## Work item
Using the data below, return the stretch from the line that contains "- injection Hx" through the line that contains "eapply (whole_call _ _ i n n' (_ ← addServer_p", both included, exactly as it stands and nothing beyond it.
──────── Supplied data ────────
(* ===== verification/Sections.v ===== *)
(** * Methods as sequences of critical sections

    A method that releases its mutex is a program [Prog]: critical sections, each
    of which runs in one step on the shared state, and calls on the environment
    between them.  [runP] runs a program without interruption; [advance] is one
    step of a thread, so that threads can be interleaved.  [safe] is the
    rely-guarantee judgement: whatever the other threads do between two sections,
    as long as they keep [I], every section keeps [I] and changes the state by
    [R], every call satisfies [O] and the result satisfies [Q]. *)
From stdpp Require Import base tactics list.
From S2P Require Import Prelude.

Section prog.
Context {St E : Type}.

Inductive Prog (A : Type) : Type :=
| Ret (a : A)
| Sect {B : Type} (f : St -> outcome (St * B)) (k : B -> Prog A)
| Out (s : E) (k : Prog A).
#[global] Arguments Ret {A} a.
#[global] Arguments Sect {A B} f k.
#[global] Arguments Out {A} s k.

Fixpoint bindP {A B} (g : A -> Prog B) (p : Prog A) : Prog B :=
  match p with
  | Ret a => g a
  | Sect f k => Sect f (fun b => bindP g (k b))
  | Out s k => Out s (bindP g k)
  end.

(** One critical section; one that only reads; one that only writes. *)
Definition atomically {A} (f : St -> outcome (St * A)) : Prog A := Sect f Ret.
Definition get {A} (f : St -> A) : Prog A := Sect (fun n => Ok (n, f n)) Ret.
Definition modify (f : St -> St) : Prog unit := Sect (fun n => Ok (f n, tt)) Ret.

Fixpoint emit (ss : list E) : Prog unit :=
  match ss with [] => Ret tt | s :: ss' => Out s (emit ss') end.

Fixpoint forEach {A} (f : A -> Prog unit) (l : list A) : Prog unit :=
  match l with [] => Ret tt | x :: l' => bindP (fun _ => forEach f l') (f x) end.

(** ** Running without interruption *)
Fixpoint runP {A} (p : Prog A) (n : St) : outcome (St * list E * A) :=
  match p with
  | Ret a => Ok (n, [], a)
  | Sect f k => match f n with Ok (n', b) => runP (k b) n' | Throw e => Throw e end
  | Out s k => match runP k n with Ok (n', ss, a) => Ok (n', s :: ss, a) | Throw e => Throw e end
  end.

Lemma runP_bind {A B} (p : Prog A) (g : A -> Prog B) n :
  runP (bindP g p) n =
    match runP p n with
    | Ok (n', ss, a) => match runP (g a) n' with Ok (n'', ss', b) => Ok (n'', ss ++ ss', b) | Throw e => Throw e end
    | Throw e => Throw e
    end.
Proof.
  revert n; induction p as [a|B' f k IH|s k IH]; intros n; simpl.
  - by destruct (runP (g a) n) as [[[??]?]|].
  - destruct (f n) as [[n' b]|]; [apply IH|done].
  - rewrite IH; destruct (runP k n) as [[[n' ss] a]|]; [|done].
    by destruct (runP (g a) n') as [[[??]?]|].
Qed.

Lemma runP_emit ss n : runP (emit ss) n = Ok (n, ss, tt).
Proof. induction ss as [|s ss IH]; simpl; [done|by rewrite IH]. Qed.

(** A loop whose rounds only read and call. *)
Lemma runP_forEach {A} (f : A -> Prog unit) (out : A -> list E) l n :
  (forall x, runP (f x) n = Ok (n, out x, tt)) -> runP (forEach f l) n = Ok (n, flat_map out l, tt).
Proof. intros Hf; induction l as [|x l IH]; simpl; [done|]; by rewrite runP_bind, Hf, IH. Qed.

(** ** One step of a thread *)
Definition advance {A} (p : Prog A) (n : St) : option (outcome (St * list E * Prog A)) :=
  match p with
  | Ret _ => None
  | Sect f k => Some (match f n with Ok (n', b) => Ok (n', [], k b) | Throw e => Throw e end)
  | Out s k => Some (Ok (n, [s], k))
  end.

(** The steps of one thread, each with the state before and after it; between two of
    them other threads may have changed the state. *)
Inductive runs {A} : Prog A -> list (St * St) -> Prog A -> Prop :=
| runs_nil p : runs p [] p
| runs_cons p n n' ss p' tr q : advance p n = Some (Ok (n', ss, p')) -> runs p' tr q -> runs p ((n, n') :: tr) q.

Lemma runs_snoc {A} (p q q' : Prog A) tr n n' ss :
  runs p tr q -> advance q n = Some (Ok (n', ss, q')) -> runs p (tr ++ [(n, n')]) q'.
Proof. induction 1; intros Ha; simpl; econstructor; eauto using @runs. Qed.

(** Nothing changed the state between the steps. *)
Fixpoint chained (n : St) (tr : list (St * St)) (n' : St) : Prop :=
  match tr with [] => n = n' | (a, b) :: tr' => a = n /\ chained b tr' n' end.

Lemma runs_chained {A} (p : Prog A) tr a n n' :
  runs p tr (Ret a) -> chained n tr n' -> exists ss, runP p n = Ok (n', ss, a).
Proof.
  intros Hr; remember (Ret a) as q eqn:Eq; revert n; induction Hr as [p|p m m' ss p' tr q Ha _ IH]; intros n Hc; simpl in Hc; subst.
  - by exists [].
  - destruct Hc as [<- Hc]; destruct (IH eq_refl _ Hc) as [ss' Hp]; destruct p as [x|B f k|s k]; simpl in Ha |- *; [done| |].
    + destruct (f m) as [[m1 b]|]; [|done]; injection Ha as <- _ <-; eauto.
    + injection Ha as <- _ <-; rewrite Hp; eauto.
Qed.

(** ** Rely and guarantee *)

(** [J] is what is known of every state from elsewhere, [I] what the sections keep. *)
Section safe.
Context (J I : St -> Prop) (R : St -> St -> Prop) (O : E -> Prop).

Fixpoint safe {A} (Q : A -> Prop) (p : Prog A) : Prop :=
  match p with
  | Ret a => Q a
  | Sect f k =>
      forall n, J n -> I n -> match f n with Ok (n', b) => I n' /\ R n n' /\ safe Q (k b) | Throw _ => True end
  | Out s k => O s /\ safe Q k
  end.

Lemma safe_mono {A} (P Q : A -> Prop) p : (forall a, P a -> Q a) -> safe P p -> safe Q p.
Proof.
  intros HPQ; induction p as [a|B f k IH|s k IH]; simpl; [auto| |intros [? ?]; auto].
  intros Hs n Hj Hn; specialize (Hs n Hj Hn); destruct (f n) as [[n' b]|]; [|done].
  destruct Hs as (? & ? & ?); auto.
Qed.

Lemma safe_bind {A B} (P : A -> Prop) (Q : B -> Prop) p g :
  safe P p -> (forall a, P a -> safe Q (g a)) -> safe Q (bindP g p).
Proof.
  intros Hp Hg; induction p as [a|B' f k IH|s k IH]; simpl in *; [auto| |destruct Hp; auto].
  intros n Hj Hn; specialize (Hp n Hj Hn); destruct (f n) as [[n' b]|]; [|done].
  destruct Hp as (? & ? & ?); auto.
Qed.

Lemma safe_atomically {A} (Q : A -> Prop) f :
  (forall n n' a, J n -> I n -> f n = Ok (n', a) -> I n' /\ R n n' /\ Q a) -> safe Q (atomically f).
Proof. intros Hf n Hj Hn; simpl; destruct (f n) as [[n' a]|] eqn:Hx; [by apply (Hf n)|done]. Qed.

Lemma safe_get {A} `{!Reflexive R} (Q : A -> Prop) f : (forall n, J n -> I n -> Q (f n)) -> safe Q (get f).
Proof. intros Hf n Hj Hn; simpl; auto. Qed.

Lemma safe_modify (f : St -> St) : (forall n, J n -> I n -> I (f n) /\ R n (f n)) -> safe (fun _ => True) (modify f).
Proof. intros Hf n Hj Hn; simpl; destruct (Hf n Hj Hn); auto. Qed.

Lemma safe_emit ss : Forall O ss -> safe (fun _ => True) (emit ss).
Proof. induction 1; simpl; auto. Qed.

Lemma safe_forEach {A} (f : A -> Prog unit) l :
  (forall x, x ∈ l -> safe (fun _ => True) (f x)) -> safe (fun _ => True) (forEach f l).
Proof.
  induction l as [|x l IH]; intros Hf; simpl; [done|].
  eapply safe_bind; [apply Hf; by left|]; intros _ _; apply IH; intros; apply Hf; by right.
Qed.

(** A step of a safe thread: it does its part and stays safe. *)
Lemma advance_safe {A} (Q : A -> Prop) p n n' ss p' :
  safe Q p -> J n -> I n -> Reflexive R -> advance p n = Some (Ok (n', ss, p')) ->
  I n' /\ R n n' /\ Forall O ss /\ safe Q p'.
Proof.
  intros Hs Hj Hn HR; destruct p as [a|B f k|s k]; simpl; [done| |].
  - specialize (Hs n Hj Hn); destruct (f n) as [[m b]|]; [|done]; intros [= <- <- <-]; destruct Hs as (? & ? & ?); auto.
  - destruct Hs; intros [= <- <- <-]; auto.
Qed.
End safe.

Lemma safe_weaken {A} (J I : St -> Prop) (R R' : St -> St -> Prop) (O O' : E -> Prop) (Q : A -> Prop) p :
  (forall n n', R n n' -> R' n n') -> (forall s, O s -> O' s) -> safe J I R O Q p -> safe J I R' O' Q p.
Proof.
  intros HR HO; induction p as [a|B f k IH|s k IH]; simpl; [auto| |intros [? ?]; auto].
  intros Hs n Hj Hn; specialize (Hs n Hj Hn); destruct (f n) as [[n' b]|]; [|done]; destruct Hs as (? & ? & ?); auto.
Qed.
End prog.

Arguments Prog St E A : clear implicits.

#[global] Instance Prog_ret {St E} : MRet (Prog St E) := fun A a => Ret a.
#[global] Instance Prog_bind {St E} : MBind (Prog St E) := fun A B g p => bindP g p.
Lemma whole_request c c' k src inc s now :
  net c !! k = Some (Request src inc s) -> deliverRequest c src inc s now (delete k (net c)) = Some c' ->
  rtc tstep (mkThreads c []) (mkThreads c' []).
Proof.
  intros Hk Hd; destruct (nodes c !! sendPeer s) as [n|] eqn:Hi.
  2: { apply rtc_once; exists (TDeliver k); simpl; rewrite Hk; simpl; rewrite Hi; destruct s; simpl in *; rewrite Hi in Hd; by simplify_eq. }
  assert (forall c1, c1 = update c (sendPeer s) (set_now now n) (net c) -> texec (mkThreads c1 []) (TDeliver k) =
    Some (mkThreads (mkCluster (nodes c1) (incarnation c1) (delete k (net c))) [mkThread (sendPeer s) false (handler src inc s)])) as Hev.
  { intros c1 ->; simpl; rewrite Hk; simpl; by rewrite lookup_insert_eq. }
  destruct s as [peer req t m|peer req t|peer req idx]; cbn [sendPeer deliverRequest] in Hi, Hd, Hev; rewrite Hi in Hd.
  - destruct (handleRequestVote req (set_now now n)) as [n' resp] eqn:E; simplify_eq.
    eapply (whole_method _ _ peer n n' false _ [] [_] (delete k (net c)) now (TDeliver k)); [done| |exact Hev|done].
    eapply (runP_answer _ (fun r => [VoteReply src inc peer t m r])); rewrite handleRequestVote_whole, E; done.
  - apply bind_Some_inv in Hd as ([n' resp] & Hr%of_outcome_Some & [= <-]).
    eapply (whole_method _ _ peer n n' false _ [] [_] (delete k (net c)) now (TDeliver k)); [done| |exact Hev|done].
    eapply (runP_answer _ (fun r => [AppendReply src inc peer t r])); rewrite handleAppendEntries_whole, Hr; done.
  - apply bind_Some_inv in Hd as ([n' resp] & Hr%of_outcome_Some & [= <-]).
    eapply (whole_method _ _ peer n n' false _ [] [_] (delete k (net c)) now (TDeliver k)); [done| |exact Hev|done].
    eapply (runP_answer _ (fun r => [SnapshotReply src inc peer idx r])); rewrite handleInstallSnapshot_whole, Hr; done.
Qed.

Definition replyTo (p : Packet) : NodeId :=
  match p with
  | Request src _ _ => src
  | VoteReply dst _ _ _ _ _ | AppendReply dst _ _ _ _ | SnapshotReply dst _ _ _ _ => dst
  end.

Lemma whole_reply c c' k p now :
  net c !! k = Some p -> deliverReply c p now (delete k (net c)) = Some c' ->
  rtc tstep (mkThreads c []) (mkThreads c' []).
Proof.
  intros Hk Hd; assert (recipient c p = None -> c' = mkCluster (nodes c) (incarnation c) (delete k (net c)) ->
    rtc tstep (mkThreads c []) (mkThreads c' [])) as Hnone.
  { intros Hr ->; apply rtc_once; exists (TDeliver k); simpl; rewrite Hk; simpl.
    by replace (recipient (mkCluster _ _ _) p) with (recipient c p) by (by destruct p); rewrite Hr. }
  destruct p as [|dst inc peer t m resp|dst inc peer t resp|dst inc peer idx resp]; simpl in Hd, Hnone; [done|..];
    (destruct (nodes c !! dst) as [n|] eqn:Hi; [|by simplify_eq; apply Hnone]);
    (destruct (inc =? incOf c dst) eqn:Hinc; [|by simplify_eq; apply Hnone]); clear Hnone;
    assert (forall c1, c1 = update c dst (set_now now n) (net c) -> (inc =? incOf c1 dst) = true) as Hinc1 by (by intros c1 ->).
  - apply bind_Some_inv in Hd as ([n' ss] & Hr%of_outcome_Some & [= <-]); apply N.eqb_eq in Hinc; subst inc.
    eapply (whole_method _ _ dst n n' false _ ss [] (delete k (net c)) now (TDeliver k)); [done| | |by rewrite app_nil_r].
    + eapply runP_then; rewrite onRequestVoteResp_whole, Hr; done.
    + intros c1 ->; simpl; rewrite Hk; simpl; rewrite lookup_insert_eq; unfold update, incOf; simpl; by rewrite N.eqb_refl.
  - apply bind_Some_inv in Hd as (n' & Hr%of_outcome_Some & [= <-]).
    eapply (whole_method _ _ dst n n' false _ [] [] (delete k (net c)) now (TDeliver k)); [done| | |simpl; by rewrite app_nil_r].
    + eapply runP_then; rewrite onAppendEntriesResp_whole, Hr; done.
    + intros c1 E; pose proof (Hinc1 c1 E) as Hq; subst c1; simpl; rewrite Hk; simpl; rewrite lookup_insert_eq.
      unfold update, incOf in *; simpl in *; by rewrite Hq.
  - injection Hd as <-.
    eapply (whole_method _ _ dst n _ false _ [] [] (delete k (net c)) now (TDeliver k)); [done| | |simpl; by rewrite app_nil_r].
    + eapply runP_then; rewrite onInstallSnapshotResp_whole; done.
    + intros c1 E; pose proof (Hinc1 c1 E) as Hq; subst c1; simpl; rewrite Hk; simpl; rewrite lookup_insert_eq.
      unfold update, incOf in *; simpl in *; by rewrite Hq.
Qed.

(** A client call or a snapshot, which does not read the clock. *)
Lemma whole_call c c' i n n' p ev :
  nodes c !! i = Some n -> runP p n = Ok (n', [], []) ->
  texec (mkThreads c []) ev = Some (mkThreads c [mkThread i false p]) ->
  c' = update c i n' (net c) -> rtc tstep (mkThreads c []) (mkThreads c' []).
Proof.
  intros Hi Hr Hev ->; eapply rtc_l; [by exists ev|].
  eapply rtc_subst; [apply (run_thread p i false n n' [] [] c []); done|]; simpl; by rewrite app_nil_r.
Qed.

Lemma exec_interleaved c c' ev : exec cfg freshSm c ev = Some c' -> rtc tstep (mkThreads c []) (mkThreads c' []).
Proof.
  intros Hx; destruct ev as [i now|k now|k|k|i b|i|i x a|i x|i rng now]; [by eapply whole_tick|..];
    simpl in Hx; apply bind_Some_inv in Hx as (n & Hi & Hx).
  - destruct n; [by eapply whole_request|by eapply whole_reply..].
  - apply rtc_once; exists (TDrop k); simpl; rewrite Hi; by simplify_eq/=.
  - apply rtc_once; exists (TDuplicate k); simpl; rewrite Hi; destruct n; by simplify_eq/=.
  - apply bind_Some_inv in Hx as ([n' r] & Hr%of_outcome_Some & [= <-]).
    eapply (whole_call _ _ i n n' (_ ← propose_p b Command; mret []) (TPropose i b)); [done| |simpl; by rewrite Hi|done].
    eapply (runP_answer _ (fun _ => [])); rewrite propose_whole, Hr; done.
  - injection Hx as <-; eapply (whole_call _ _ i n _ (_ ← forceSnapshot_p; mret []) (TSnapshot i)); [done| |simpl; by rewrite Hi|done].
    eapply runP_then; rewrite forceSnapshot_whole; done.
  - apply bind_Some_inv in Hx as ([n' r] & Hr%of_outcome_Some & [= <-]).
    eapply (whole_call _ _ i n n' (_ ← addServer_p x a; mret []) (TAddServer i x a)); [done| |simpl; by rewrite Hi|done].
    eapply (runP_answer _ (fun _ => [])); rewrite addServer_whole, Hr; done.
  - apply bind_Some_inv in Hx as ([n' r] & Hr%of_outcome_Some & [= <-]).
    eapply (whole_call _ _ i n n' (_ ← removeServer_p x; mret []) (TRemoveServer i x)); [done| |simpl; by rewrite Hi|done].
    eapply (runP_answer _ (fun _ => [])); rewrite removeServer_whole, Hr; done.
  - apply bind_Some_inv in Hx as (n' & Hr & [= <-]).
    apply rtc_once; exists (TRestart i rng now); simpl; rewrite Hi; simpl; by rewrite Hr.
Qed.
End threads.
────────
## Finished task
  - injection Hx as <-; eapply (whole_call _ _ i n _ (_ ← forceSnapshot_p; mret []) (TSnapshot i)); [done| |simpl; by rewrite Hi|done].
    eapply runP_then; rewrite forceSnapshot_whole; done.
  - apply bind_Some_inv in Hx as ([n' r] & Hr%of_outcome_Some & [= <-]).
    eapply (whole_call _ _ i n n' (_ ← addServer_p x a; mret []) (TAddServer i x a)); [done| |simpl; by rewrite Hi|done].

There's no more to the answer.